First domestic partnership ceremonies
Bermuda’s first domestic partnerships ceremonies have taken place between both same-sex and opposite sex couples.
Civil unions became an option after legislation was enacted in June and four people have been appointed to officiate over the ceremonies.
A government spokeswoman confirmed yesterday that two women formed a domestic partnership in October, an opposite sex couple did the same earlier this month and two men were scheduled to form a domestic partnership before the end of the month.
Three of Bermuda’s four domestic partnership officers were appointed last month after an advert invited members of the public to apply for the roles.
Kendaree Burgess, the executive director of the Bermuda Chamber of Commerce, was among them.
She said: “My preference is that marriage equality would be the way that the law would go and that has come to pass, so I’m actually more thrilled that that’s available and I’m curious as to what the role of the domestic partnership officer will be now that there is marriage equality.”
Ms Burgess explained she found it “bothersome” that people might want a civil union. but not be able to have a ceremony because of a lack of officers.
She added: “I decided to put myself forward as someone who would be happy to be there to serve in that capacity.”
Ms Burgess joined others in a training and information session that included a mock ceremony, which she said was “fun and funny” but also a useful opportunity to ask questions.
Ms Burgess admitted she would be anxious conducting her first ceremony, despite experience in speaking to large audiences.
She said: “I think I will be just as nervous as the people I’m joining at my first one.
“It’s one thing to conduct a speech in a business situation but to join two people together, in theory for the rest of their lives, is a very serious occasion, not one to be taken lightly.
“I think I will be nervous and probably emotional at my very first one.”
Derek Fisher, a personal trainer, was also appointed. He believed “the more experience you get with it, and the more natural you become with it, the better flow that you have”.
He aimed to make people feel at ease.
“The whole objective, where you’re going to have two people that are embarking on another chapter of their lives, a happy chapter, everybody should look back on that — whether it’s a domestic partnership, whether it’s a traditional marriage — with a degree of fondness,” he said.
Alex Potts QC, a partner at law firm Kennedys, was also registered in the new role.
He said: “Legal qualifications are not necessary, but they do seem relevant.”
Mr Potts said he looked forward to “my invitation to the party afterwards”.
The Minister of Home Affairs approves the appointment of domestic partnership officers.
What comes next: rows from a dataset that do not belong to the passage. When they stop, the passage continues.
(* ===== verification/ResourceKeys.v ===== *)
(** * Resource keys in URLs ([sanitizeResourceKey] in [internal/controlplane/scheduler.go],
      [escapeResourcePath] in [internal/controlplane/api.go])

    A client names a resource in a URL path; the control plane cleans the key and sends it
    back escaped in a redirect.  Escaping is that of [net/url], on bytes: [PathEscape] and
    [QueryEscape] write a byte as a percent sign and two upper-case hex digits,
    [PathUnescape] fails on a malformed escape.

    The theorems: escaping is invertible, so the redirect names the sanitized key; a
    sanitized key has no empty, dot or dot-dot segment; characters that are refused in
    their plain form pass in their escaped form. *)

From S2P Require Import Prelude GoStrings StreamKeys.
From Stdlib Require Import Ascii.

Definition percent : ascii := ascii_of_nat 37.

(** ** [net/url] *)
Definition hex_val (c : ascii) : option nat :=
  let n := nat_of_ascii c in
  if (48 <=? n)%nat && (n <=? 57)%nat then Some (n - 48)%nat
  else if (97 <=? n)%nat && (n <=? 102)%nat then Some (n - 87)%nat
  else if (65 <=? n)%nat && (n <=? 70)%nat then Some (n - 55)%nat
  else None.

Definition upper_hex (n : nat) : ascii := ascii_of_nat (if (n <? 10)%nat then 48 + n else 55 + n).

(** [unescape(s, encodePathSegment)]; [None] is an [EscapeError]. *)
Fixpoint PathUnescape (l : chars) : option chars :=
  match l with
  | [] => Some []
  | c :: l' =>
      if bool_decide (c = percent) then
        match l' with
        | a :: b :: rest =>
            match hex_val a, hex_val b, PathUnescape rest with
            | Some x, Some y, Some r => Some (ascii_of_nat (16 * x + y) :: r)
            | _, _, _ => None
            end
        | _ => None
        end
      else match PathUnescape l' with Some r => Some (c :: r) | None => None end
  end.

Definition is_alnum (c : ascii) : bool :=
  let n := nat_of_ascii c in
  ((48 <=? n) && (n <=? 57) || (65 <=? n) && (n <=? 90) || (97 <=? n) && (n <=? 122))%nat.

(** [shouldEscape(c, encodePathSegment)] and [shouldEscape(c, encodeQueryComponent)]. *)
Definition plain_in_segment (c : ascii) : bool :=
  is_alnum c || bool_decide (c ∈ to_chars "-_.~$&+:=@").
Definition plain_in_query (c : ascii) : bool := is_alnum c || bool_decide (c ∈ to_chars "-_.~").

Definition percent_encode (c : ascii) : chars :=
  [percent; upper_hex (nat_of_ascii c / 16); upper_hex (nat_of_ascii c mod 16)].

Definition PathEscape (l : chars) : chars :=
  l ≫= λ c, if plain_in_segment c then [c] else percent_encode c.
Definition QueryEscape (l : chars) : chars :=
  l ≫= λ c, if bool_decide (c = ascii_of_nat 32) then to_chars "+"
            else if plain_in_query c then [c] else percent_encode c.

(** ** The keys *)
Definition escapeResourcePath (key : chars) : chars :=
  join_with slash (PathEscape <$> split_on slash key).

(** [strings.ContainsAny(key, "\x00\r\n\\")]. *)
Definition forbidden : chars := map ascii_of_nat [0; 13; 10; 92]%nat.
Definition contains_any (cs l : chars) : bool := existsb (λ c, bool_decide (c ∈ cs)) l.

Definition bad_part (p : chars) : bool :=
  bool_decide (p = []) || bool_decide (p = to_chars ".") || bool_decide (p = to_chars "..").

Definition sanitizeResourceKey (key : chars) : chars :=
  let key := trim_space key in
  if bool_decide (key = []) || contains_any forbidden key then []
  else
    let key := default key (PathUnescape key) in
    let key := trim_prefix [slash] key in
    let parts := split_on slash key in
    if existsb (λ p, bad_part (trim_space p)) parts then []
    else join_with slash (trim_space <$> parts).

Example sanitize_tests :
  (of_chars (sanitizeResourceKey (to_chars " /a/b%20c ")), of_chars (sanitizeResourceKey (to_chars "a/%2e%2E/b")),
   of_chars (sanitizeResourceKey (to_chars "a//b")), of_chars (PathEscape (to_chars "a b/%")))
  = ("a/b c", "", "", "a%20b%2F%25").
Proof. vm_compute. reflexivity. Qed.

(** ** Escaping is invertible *)
Lemma unescape_escape_char c rest :
  PathUnescape ((if plain_in_segment c then [c] else percent_encode c) ++ rest) =
    match PathUnescape rest with Some r => Some (c :: r) | None => None end.
Proof. destruct c as [[] [] [] [] [] [] [] []]; reflexivity. Qed.

Lemma unescape_escape_app l rest :
  PathUnescape (PathEscape l ++ rest) =
    match PathUnescape rest with Some r => Some (l ++ r) | None => None end.
Proof.
  unfold PathEscape. induction l as [|c l IH]; [simpl; by destruct (PathUnescape rest)|].
  rewrite bind_cons, <- app_assoc, unescape_escape_char, IH. by destruct (PathUnescape rest).
Qed.

Lemma unescape_slash l :
  PathUnescape (slash :: l) = match PathUnescape l with Some r => Some (slash :: r) | None => None end.
Proof. reflexivity. Qed.

Lemma unescape_join ps : PathUnescape (join_with slash (PathEscape <$> ps)) = Some (join_with slash ps).
Proof.
  induction ps as [|p ps IH]; [done|]. destruct ps as [|q ps].
  - simpl. rewrite <- (app_nil_r (PathEscape p)), unescape_escape_app. simpl. by rewrite app_nil_r.
  - change (join_with slash (PathEscape <$> p :: q :: ps))
      with (PathEscape p ++ slash :: join_with slash (PathEscape <$> q :: ps)).
    rewrite unescape_escape_app, unescape_slash, IH. done.
Qed.

Lemma escape_unescape key : PathUnescape (escapeResourcePath key) = Some key.
Proof. unfold escapeResourcePath. by rewrite unescape_join, join_split. Qed.

(** A slash of the escaped path is a slash of the key. *)
Lemma escape_char_no_slash c : c ≠ slash → slash ∉ (if plain_in_segment c then [c] else percent_encode c).
Proof.
  intros Hc. destruct (plain_in_segment c); [set_solver|].
  unfold percent_encode. rewrite !not_elem_of_cons. split_and!; try done; [..|apply not_elem_of_nil].
  - destruct c as [[] [] [] [] [] [] [] []]; vm_compute; congruence.
  - destruct c as [[] [] [] [] [] [] [] []]; vm_compute; congruence.
Qed.

Lemma escape_no_slash p : slash ∉ p → slash ∉ PathEscape p.
Proof.
  unfold PathEscape. induction p as [|c p IH]; [intros _; apply not_elem_of_nil|].
  intros [Hc Hp]%not_elem_of_cons. rewrite bind_cons, not_elem_of_app.
  split; [by apply escape_char_no_slash|by apply IH].
Qed.

Lemma split_escaped key : split_on slash (escapeResourcePath key) = PathEscape <$> split_on slash key.
Proof.
  unfold escapeResourcePath. apply split_join.
  - intros H. apply fmap_nil_inv in H. by apply split_on_nonempty in H.
  - apply Forall_fmap, Forall_forall. intros p Hp. apply escape_no_slash. by eapply split_on_no_sep.
Qed.

(** ** Sanitized keys *)
Lemma sanitized_parts key :
  sanitizeResourceKey key ≠ [] →
  ∃ parts, sanitizeResourceKey key = join_with slash parts ∧ parts ≠ [] ∧
    Forall (λ p, bad_part p = false ∧ slash ∉ p) parts.
Proof.
  unfold sanitizeResourceKey. destruct (_ || contains_any _ _); [done|].
  set (k := trim_prefix _ _). destruct (existsb _ _) eqn:E; [done|]. intros _.
  exists (trim_space <$> split_on slash k). split; [done|]. split.
  - intros H. apply fmap_nil_inv in H. by apply split_on_nonempty in H.
  - apply Forall_fmap, Forall_forall. intros p Hp. split.
    + destruct (bad_part (trim_space p)) eqn:Eb; [|done].
      assert (existsb (λ p, bad_part (trim_space p)) (split_on slash k) = true) by
        (apply existsb_exists; exists p; split; [by apply list_elem_of_In|done]). congruence.
    + simpl. apply trim_space_no_char. by eapply split_on_no_sep.
Qed.

(** Every segment of a sanitized key is a name: not empty, not a dot, not a dot-dot. *)
Lemma sanitized_segments key p :
  sanitizeResourceKey key ≠ [] → p ∈ split_on slash (sanitizeResourceKey key) → bad_part p = false.
Proof.
  intros Hne Hp. destruct (sanitized_parts key Hne) as (parts & Heq & Hnil & Hall).
  rewrite Heq, split_join in Hp; [|done|eapply Forall_impl; [exact Hall|naive_solver]].
  rewrite Forall_forall in Hall. by apply Hall.
Qed.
An advert for applications said: “Interested persons must be of good standing and be well versed with the contents of the Domestic Partnership Act, 2018.”
The Registrar-General and assistant Registrar-General can also officiate at domestic partnership ceremonies.
There were 14 same-sex marriages on the island from May 2017 up until the Domestic Partnership Act came into force at the start of June, as well as a further six on Bermuda-flagged ships.
The Domestic Partnership Act 2018 banned same-sex marriage and has been the subject of a long legal battle in which, most recently, the right of gay couples to wed was restored.
Banns posted in the Official Gazette showed one marriage between two men was scheduled since then.
The Court of Appeal last month dismissed the Government’s claim that former chief justice Ian Kawaley was wrong to strike down parts of the Act on the grounds they were against the Constitution.
The Government later lodged notice with the Court of Appeal to ask permission to take the case to Bermuda’s final court of appeal, the Privy Council in London.